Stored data
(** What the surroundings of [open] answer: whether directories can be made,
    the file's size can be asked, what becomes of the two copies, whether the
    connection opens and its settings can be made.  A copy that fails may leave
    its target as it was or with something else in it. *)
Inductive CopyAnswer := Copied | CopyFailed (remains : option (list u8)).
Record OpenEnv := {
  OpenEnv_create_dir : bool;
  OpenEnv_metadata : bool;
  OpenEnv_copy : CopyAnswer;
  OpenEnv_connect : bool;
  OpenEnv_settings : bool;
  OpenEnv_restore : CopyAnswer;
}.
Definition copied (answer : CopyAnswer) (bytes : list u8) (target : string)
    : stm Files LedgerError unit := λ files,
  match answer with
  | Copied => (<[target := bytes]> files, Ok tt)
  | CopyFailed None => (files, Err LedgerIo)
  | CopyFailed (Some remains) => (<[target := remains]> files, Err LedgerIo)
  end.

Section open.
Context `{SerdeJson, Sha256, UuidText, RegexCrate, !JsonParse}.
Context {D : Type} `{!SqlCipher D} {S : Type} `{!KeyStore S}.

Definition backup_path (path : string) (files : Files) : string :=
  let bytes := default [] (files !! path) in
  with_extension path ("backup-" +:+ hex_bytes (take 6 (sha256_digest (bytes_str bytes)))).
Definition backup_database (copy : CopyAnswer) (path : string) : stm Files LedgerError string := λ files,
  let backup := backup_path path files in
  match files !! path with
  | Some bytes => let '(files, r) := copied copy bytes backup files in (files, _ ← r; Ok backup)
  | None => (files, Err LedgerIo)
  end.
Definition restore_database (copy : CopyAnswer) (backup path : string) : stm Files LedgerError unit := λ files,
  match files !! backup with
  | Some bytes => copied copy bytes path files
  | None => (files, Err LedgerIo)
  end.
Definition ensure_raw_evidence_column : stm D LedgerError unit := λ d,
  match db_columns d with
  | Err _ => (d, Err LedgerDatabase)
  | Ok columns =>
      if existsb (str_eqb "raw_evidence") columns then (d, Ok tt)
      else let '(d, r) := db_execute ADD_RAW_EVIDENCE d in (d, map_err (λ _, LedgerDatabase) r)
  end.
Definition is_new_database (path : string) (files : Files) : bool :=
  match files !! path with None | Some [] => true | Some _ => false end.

Directions: Out of the records above, pick each line that contains the string "remains".

Solution to this exercise:
Inductive CopyAnswer := Copied | CopyFailed (remains : option (list u8)).
  | CopyFailed (Some remains) => (<[target := remains]> files, Err LedgerIo)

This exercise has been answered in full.